TBL1 Inhibition Eradicates Drug Resistant Leukemia Initiating Cells in T-ALL

BACKGROUND: Relapse in T-cell acute lymphoblastic leukemia (T-ALL) following chemotherapy remains a therapeutic challenge, necessitating novel treatment approaches. Aberrant activation of the Wnt pathway, particularly through β-catenin, is commonly observed in T-ALL, and plays a crucial role in the self-renewal of drug-resistant ALL. Targeting Wnt signaling in T-ALL is challenging due to the presence of a subset of leukemia-initiating cells (LICs) that are responsible for disease relapse. These LICs exhibit elevated levels of β-catenin expression, underscoring the importance of β-catenin signaling in T-ALL. Here, we focus on inhibiting the Wnt pathway by targeting transducin β-like protein 1 (TBL1), a protein required for Wnt- β-catenin-mediated transcription, with tegavivint, a novel small molecule TBL1 inhibitor. We propose that by disrupting the interaction between TBL1 and β-catenin, we can reduce the self-renewal capacity and survival of T-ALL cells. This approach aims to sensitize T-ALL cells to standard chemotherapy agents (vincristine, dexamethasone, L-asparaginase, referred to as VDL) in both in vitro and in vivo settings, as part of the preclinical evaluation of tegavivint in T-ALL treatment.

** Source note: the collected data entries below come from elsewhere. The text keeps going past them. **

(** What a transfer or a synchronisation leaves lands. *)
Lemma held_land s s' t p rt rp :
  may_land s -> held_subset base v0 s s' ->
  (Alive (set_state s' (SRemote t p rt rp)) /\ s_failure s' = None) \/ Over s'.
Proof.
  intros Hm [(w & HF & Hio & S1 & S2)|HO]; [left|by right].
  destruct (same_io_keys _ _ Hio) as [<- <-] in S1, S2 |- *.
  split; [by eapply land_alive|]. by destruct HF as ((? & _) & _).
Qed.

Lemma route_changed_ok s remote revision : Alive s -> okm (on_route_changed s remote revision).
Proof.
  intros HA. unfold on_route_changed.
  destruct (s_state s) as [| |b| | |local position request ticket|] eqn:Es; try by apply okm_fail.
  - destruct (remote && _) eqn:Er; [|by apply okm_fail]. apply andb_true_iff in Er as [-> _].
    set (s1 := set_route s _).
    pose proof HA as (v & HB & HM)%alive_base.
    destruct HM as (Hn & Ht & Hr & Ha & Ho & Hh & _ & Hl & _ & Hf).
    assert (l_held_since (s_link s) = None) as Hnh.
    { apply not_home_not_held; [done|]. unfold is_home_state. by rewrite Es. }
    destruct (owes_nothing d v s Ho) as (O1 & O2 & O3); [unfold releasing; by rewrite Es|done|].
    unfold told, remote_held, accepted_activation, floor_held, claim_fits in *. rewrite Es in *.
    assert (Fwd v s1) as HF1.
    { split; [|tauto]. destruct HB as (F & R & L & Hnum & Hkn). split_and!; try done.
      intros _. left. unfold native_may_be_remote. subst s1. ux. by rewrite Es, orb_true_r. }
    assert (may_land s1) as Hm.
    { destruct (f_claim (s_floor s)) as [c|] eqn:Ec; [|unfold is_home_state in Hf; by rewrite Es in Hf].
      destruct Hf as (F1 & F2 & F3). destruct Hh as [Hlast _].
      split_and!; try done. exists c. split_and!; try done. destruct F1; [done|congruence]. }
    pose proof (transfer_ok base v0 v s1 HF1 Hr) as HT. clearbody s1.
    set (s2 := transfer_to_remote s1) in *. clearbody s2.
    apply okm_bind. intros landed _.
    destruct (held_land s1 s2 (b_target b) landed (b_return_target b) (b_return_position b) Hm HT) as [[HA2 Hf2]|HO].
    2:{ rewrite (dead_failed _ _ _ (proj1 HO)). apply okm_some. by apply over_ok. }
    assert (failed s2 = false) as -> by (unfold failed; by rewrite Hf2).
    destruct (point_eqb _ _); [by apply okm_alive|].
    apply okm_bind. intros q _. apply okm_some. by apply push_position_ok.
  - destruct (negb remote && _) eqn:Er; [|by apply okm_fail]. apply andb_true_iff in Er as [Er _].
    apply negb_true_iff in Er as ->. apply okm_alive.
    destruct HA as (F & L & v & R & Hn & Ht & Hr & Ha & Ho & Hh & Hmw & Hl & [Hk Hrt] & Hf).
    split; [exact F|]. split; [exact L|]. exists v. split; [exact R|].
    unfold told, remote_held, owes, releasing, held_home, is_home_state, motion_waits, forwarding,
      native_routed, native_route, route_held, floor_held, claim_fits, accepted_activation in *.
    unfold is_home_state in *. rewrite Es in *. ux. by split_and!.
Qed.
End Motion.
End Remote.
Lemma each_over test body stop l s :
  (forall s i, Over s -> Over (body s i)) -> Over s -> Over (each test body stop l s).1.
Proof.
  intros Hb. revert s. induction l as [|i l IH]; intros s HO; cbn [each]; [done|].
  destruct (test s i); [|by apply IH]. destruct (stop && _); [by apply Hb|by apply IH, Hb].
Qed.
Lemma transfer_over s : Over s -> Over (transfer_to_remote s).
Proof.
  intros HO. unfold transfer_to_remote. set (s1 := set_clicks _ _).
  assert (Over s1) as HO1 by exact HO. clearbody s1.
  pose proof (each_over key_to_press key_down true modifier_indices s1) as H2.
  destruct (each _ _ _ _ s1) as [s2 stopped]. specialize (H2 (key_down_over base v0) HO1). cbn [fst] in H2.
  destruct stopped; [done|]. apply each_over; [|done]. intros; by apply button_down_over.
Qed.
Lemma synchronize_over s : Over s -> Over (synchronize_reanchored_remote_input s).
Proof.
  intros HO. unfold synchronize_reanchored_remote_input. set (s1 := set_clicks _ _).
  assert (Over s1) as HO1 by exact HO. clearbody s1.
  destruct (_ <? _)%nat.
  { pose proof HO1 as (((f & Hf) & _) & _). unfold fail. by rewrite Hf. }
  pose proof (key_down_over base v0) as Hd. pose proof (key_up_over base v0) as Hu.
  assert (forall s i, Over s -> Over (single_down s i)) as Hbd by (intros; by apply button_down_over).
  pose proof (button_up_over base v0) as Hbu.
  repeat (apply each_over; [done|]). done.
Qed.

(** What lands with the floor's other end accepted. *)
Lemma synchronized v s a :
  Fwd v s -> (a_handover a = true -> none_remote s) ->
  let s' := if a_handover a then transfer_to_remote s else synchronize_reanchored_remote_input s in
  held_subset base v0 s s' \/ Dead s'.
Proof.
  intros HF Hn. destruct (a_handover a); [left; eapply transfer_ok; eauto|by eapply synchronize_ok].
Qed.

Lemma land_reanchored_ok v s a :
  Fwd v s -> may_land d s -> (a_handover a = true -> none_remote s) -> okm (land_reanchored s a).
Proof.
  intros HF Hm Hn. unfold land_reanchored.
  destruct (display_at s _) as [disp|].
  2:{ apply okm_some. right. apply (fail_dead _ _ v). by destruct HF. }
  apply okm_bind. intros changed _. apply okm_bind. intros position _.
  set (id := Ownership.display (a_target a)).
  assert (forall s1, (if point_eqb changed (a_entry a) then Some s
     else sent ← peer_point s id changed; Some (push_input s (MsgMotion (Absolute sent)))) = Some s1 ->
     (exists w, Fwd w s1 /\ same_io s s1 /\ s_ledger s1 = s_ledger s) \/ Over s1) as Hfirst.
  { intros s1. destruct (point_eqb _ _). { intros [= <-]. left. exists v. split; [done|]. split; [apply same_io_refl|done]. }
    destruct (peer_point _ _ _) as [q|]; [|done]. intros [= <-]. exact (position_fwd v s q HF). }
  apply okm_bind. intros s1 Hs1. specialize (Hfirst s1 Hs1). clear Hs1.
  set (s2 := if a_handover a then transfer_to_remote s1 else synchronize_reanchored_remote_input s1).
  assert (Dead s2 \/ exists w, Fwd w s2 /\ same_io s s2
    /\ k_remote_keys (s_ledger s2) ⊆ k_keys (s_ledger s2) /\ k_remote_buttons (s_ledger s2) ⊆ k_buttons (s_ledger s2)) as H2.
  { destruct Hfirst as [(w & HF1 & Hio & Hled)|HO].
    - destruct (synchronized w s1 a HF1) as [[(w' & HF2 & Hio2 & S1 & S2)|HO]|HD]; [|right|left; by destruct HO|by left].
      { unfold none_remote in *. by rewrite Hled. }
      fold s2 in HF2, Hio2, S1, S2. destruct (same_io_keys _ _ Hio2) as [E1 E2]. exists w'. split_and!; try done; [by eapply same_io_trans|by rewrite E1|by rewrite E2].
    - left. subst s2. destruct (a_handover a); [by apply transfer_over in HO as [? _]|by apply synchronize_over in HO as [? _]]. }
  clearbody s2. clear Hfirst.
  apply okm_bind. intros s3 Hs3. apply okm_some.
  destruct H2 as [HD|(w & HF2 & Hio & S1 & S2)].
  { rewrite (dead_failed _ _ _ HD) in Hs3. cbn [orb] in Hs3. injection Hs3 as <-.
    rewrite (dead_failed _ _ _ HD). by right. }
  rewrite (fwd_failed _ _ _ _ HF2) in Hs3. cbn [orb] in Hs3.
  destruct (point_eqb position changed).
  - injection Hs3 as <-. rewrite (fwd_failed _ _ _ _ HF2). left. by eapply land_alive.
  - destruct (peer_point _ _ _) as [q|]; [|done]. injection Hs3 as <-.
    destruct (position_fwd w s2 q HF2) as [(w' & HF3 & Hio3 & Hled)|HO].
    + cbn [push_input] in *. rewrite (fwd_failed _ _ _ _ HF3). left.
      eapply land_alive; [done|exact HF3|by eapply same_io_trans|by rewrite Hled|by rewrite Hled].
    + cbn [push_input] in *. rewrite (dead_failed _ _ _ (proj1 HO)). by apply over_ok.
Qed.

METHODS: We used three relapse T-ALL cell lines (MOLT-4, JURKAT, and CCRF-CEM) and one patient-derived T-ALL case relapsed after chemotherapy (332x) for in vitro studies. Cell viability was assessed using cytotoxicity studies, which involved Annexin-V/DAPI staining followed by flow cytometry analysis. β-catenin-mediated signaling was investigated by using western blot and co-immunoprecipitation assays (co-IP). Cell cycle analysis was performed using the BrdU cell proliferation assay. Additionally, we used flow cytometry to evaluate the expression of the CD7+CD1a- LIC phenotype. For in vivo studies, we utilized NSG mice engrafted with 332x relapse T-ALL cells and a serial transplantation assay to confirm the eradication of T-ALL in vivo.

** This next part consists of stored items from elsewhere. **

(* ===== verification/SessionStartup.v ===== *)
(** * The startup of a link (monhop-transport/src/session_startup.rs)

    [StartupControl] is one direction of a link before it carries input: heartbeats
    on their own counter, and one [SessionReady] each way, the receiver's first.
    [startup_pair] runs both ends of a direction over queues that keep their order
    and may lose heartbeats; neither end ever blames the other. *)

From stdpp Require Import gmap.
From S2P Require Import Prelude F64 Types Messages Sequence SessionHealth SourceState Source.

Definition STARTUP_DEADLINE : Z := secs 3.

Inductive StartupError :=
| StHealth (e : HealthError) | StDeadline | StSequence | StUnexpectedMessage | StRateLimited | StNotReady.
#[global] Instance StartupError_eq_dec : EqDecision StartupError.
Proof. solve_decision. Defined.

Record StartupControl := mkStartup {
  su_control : ReadyControl; su_heartbeats : SequenceGate; su_started_at : Z; su_local_is_source : bool;
  su_local_ready : bool; su_peer_ready : bool; su_failure : option StartupError }.

Definition set_control (c : StartupControl) (k : ReadyControl) : StartupControl :=
  mkStartup k (su_heartbeats c) (su_started_at c) (su_local_is_source c) (su_local_ready c) (su_peer_ready c) (su_failure c).
Definition set_ready (c : StartupControl) (local_ready peer_ready : bool) : StartupControl :=
  mkStartup (su_control c) (su_heartbeats c) (su_started_at c) (su_local_is_source c) local_ready peer_ready (su_failure c).
Definition with_health (k : ReadyControl) (h : PeerHealth) : ReadyControl :=
  mkReadyControl (rc_epoch k) (rc_next_incoming k) (rc_next_outgoing k) (rc_next_heartbeat_out k)
    (rc_last_heartbeat_in k) h (rc_limiter k) (rc_now k).
Definition with_now (k : ReadyControl) (now : Z) : ReadyControl :=
  mkReadyControl (rc_epoch k) (rc_next_incoming k) (rc_next_outgoing k) (rc_next_heartbeat_out k)
    (rc_last_heartbeat_in k) (rc_health k) (rc_limiter k) now.
Definition with_counters (k : ReadyControl) (incoming outgoing heartbeat : Z) : ReadyControl :=
  mkReadyControl (rc_epoch k) incoming outgoing heartbeat (rc_last_heartbeat_in k) (rc_health k) (rc_limiter k) (rc_now k).
Definition with_limiter (k : ReadyControl) (l : RateLimiter) : ReadyControl :=
  mkReadyControl (rc_epoch k) (rc_next_incoming k) (rc_next_outgoing k) (rc_next_heartbeat_out k)
    (rc_last_heartbeat_in k) (rc_health k) l (rc_now k).
Definition with_last_heartbeat (k : ReadyControl) (last : option Z) : ReadyControl :=
  mkReadyControl (rc_epoch k) (rc_next_incoming k) (rc_next_outgoing k) (rc_next_heartbeat_out k)
    last (rc_health k) (rc_limiter k) (rc_now k).

Definition new_startup (ep next_sequence : Z) (local_is_source : bool) (now : Z) : StartupControl :=
  mkStartup (mkReadyControl ep next_sequence next_sequence 0 None (new_health now) (mkLimiter 20000 (20000 * 1000) None) now)
    (mkSeqGate (Some ep) None None None) now local_is_source false false None.

Definition fail_startup {A} (c : StartupControl) (e : StartupError) : StartupControl * result StartupError A :=
  match su_failure c with
  | Some first => (c, Err first)
  | None =>
      (mkStartup (su_control c) (su_heartbeats c) (su_started_at c) (su_local_is_source c) (su_local_ready c)
         (su_peer_ready c) (Some e), Err e)
  end.

(** A call of the health, its error latched. *)
Definition of_health {A} (c : StartupControl) (m : PeerHealth * result HealthError A)
  : StartupControl * result StartupError A :=
  let '(h, r) := m in
  let c := set_control c (with_health (su_control c) h) in
  match r with Ok a => (c, Ok a) | Err e => fail_startup c (StHealth e) end.

Definition check_startup (c : StartupControl) (now : Z) : StartupControl * result StartupError () :=
  match su_failure c with
  | Some e => (c, Err e)
  | None =>
      let? (c, _) := of_health c (check (rc_health (su_control c)) now) in
      if STARTUP_DEADLINE <=? Z.max 0 (now - su_started_at c) then fail_startup c StDeadline
      else (set_control c (with_now (su_control c) now), Ok ())
  end.

Definition outgoing (c : StartupControl) (m : Message) : StartupControl * result StartupError Frame :=
  let k := su_control c in
  let seq := if is_heartbeat m then rc_next_heartbeat_out k else rc_next_outgoing k in
  match checked_add_u64 seq 1 with
  | None => fail_startup c StSequence
  | Some next =>
      (set_control c (if is_heartbeat m then with_counters k (rc_next_incoming k) (rc_next_outgoing k) next
                      else with_counters k (rc_next_incoming k) next (rc_next_heartbeat_out k)),
       Ok (mkFrame (rc_epoch k) seq m Connection))
  end.

Definition poll_startup (c : StartupControl) (now : Z) : StartupControl * result StartupError (option Frame) :=
  let? (c, _) := check_startup c now in
  let? (c, token) := of_health c (poll (rc_health (su_control c)) now) in
  match token with
  | None => (c, Ok None)
  | Some token => let? (c, f) := outgoing c (MsgPing token) in (c, Ok (Some f))
  end.

(** The frame's number, in its space; [false] drops a stale heartbeat. *)
Definition take_number (c : StartupControl) (f : Frame) : StartupControl * result StartupError bool :=
  if is_heartbeat (message f) then
    let '(g, r) := accept_heartbeat (su_heartbeats c) f in
    (mkStartup (su_control c) g (su_started_at c) (su_local_is_source c) (su_local_ready c) (su_peer_ready c) (su_failure c),
     Ok (is_ok r))
  else
    let k := su_control c in
    if negb (epoch f =? rc_epoch k) || negb (sequence f =? rc_next_incoming k)
       || negb (bool_decide (delivery (message f) = Reliable)) then fail_startup c StSequence
    else match checked_add_u64 (rc_next_incoming k) 1 with
         | None => fail_startup c StSequence
         | Some next => (set_control c (with_counters k next (rc_next_outgoing k) (rc_next_heartbeat_out k)), Ok true)
         end.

RESULTS: Our study found that both β-catenin and TBL1 were uniformly expressed in all T-ALL cell lines and the patient sample, although at varying levels, as determined by western blotting. TBL1 inhibition using tegavivint treatment resulted in a reduction of β-catenin protein expression and decreased the binding of TBL1 to β-catenin, as shown by co-IP. The study demonstrated that tegavivint, used alone, significantly decreased the survival of all T-ALL cells, even at a low dose of 20 nM after 24 hours of incubation. Cell cycle analysis indicated that tegavivint causes T-ALL cells to arrest in the G2 phase. Furthermore, tegavivint increased the sensitivity of the tested cases to chemotherapy (VDL) within 24 hours of treatment as cell survival was reduced markedly when tegavivint was combined with VDL compared to VDL alone. The p-values for the comparison between VDL alone and the combination of tegavivint with VDL (TV+VDL) were significant across four different cases: MOLT-4 (p=0.0175), JURKAT (p=0.0004), CCRF-CEM (p=0.0049), and 332x (p=0.019), indicating that tegavivint enhances the efficacy of the chemotherapy regimen within 24 hours. Importantly, we showed that tegavivint reduced CD7+CD1a- leukemia-initiating cell subset in the patient-derived 332x relapse T-ALL patient case. In vivo studies using NSG mice engrafted with patient-derived 332x relapse T-ALL cells demonstrated that mice treated with tegavivint alone (n=6, Median Survival time (MST) =62.0 Days) had extended survival compared to the untreated control (n=6, MST=32 days, p=0.0006) and chemotherapy alone treated group (n=6, MST=37.5 Days, p=0.0006). All mice treated with tegavivint in combination with chemotherapy survived until the end of experiment (n=6, MST=160 days). Serial transplantation of bone marrow from surviving mice treated with tegavivint and VDL resulted in 100% survival of recipient NSG mice compared to 100% death of mice engrafted with BM of VDL only treated mice.

CONCLUSION: Our preliminary data suggests a promising new therapeutic approach for T-ALL and LICs by targeting TBL1-β-catenin with tegavivint. Tegavivint induces apoptosis as a single agent in T-ALL cells, sensitizes the leukemic cells to chemotherapy, and reduces the subset of LICs. These findings support our hypothesis that inhibiting TBL1-β-catenin is a viable target in T-ALL. Further preclinical studies are ongoing to evaluate the potential of this approach for clinical use.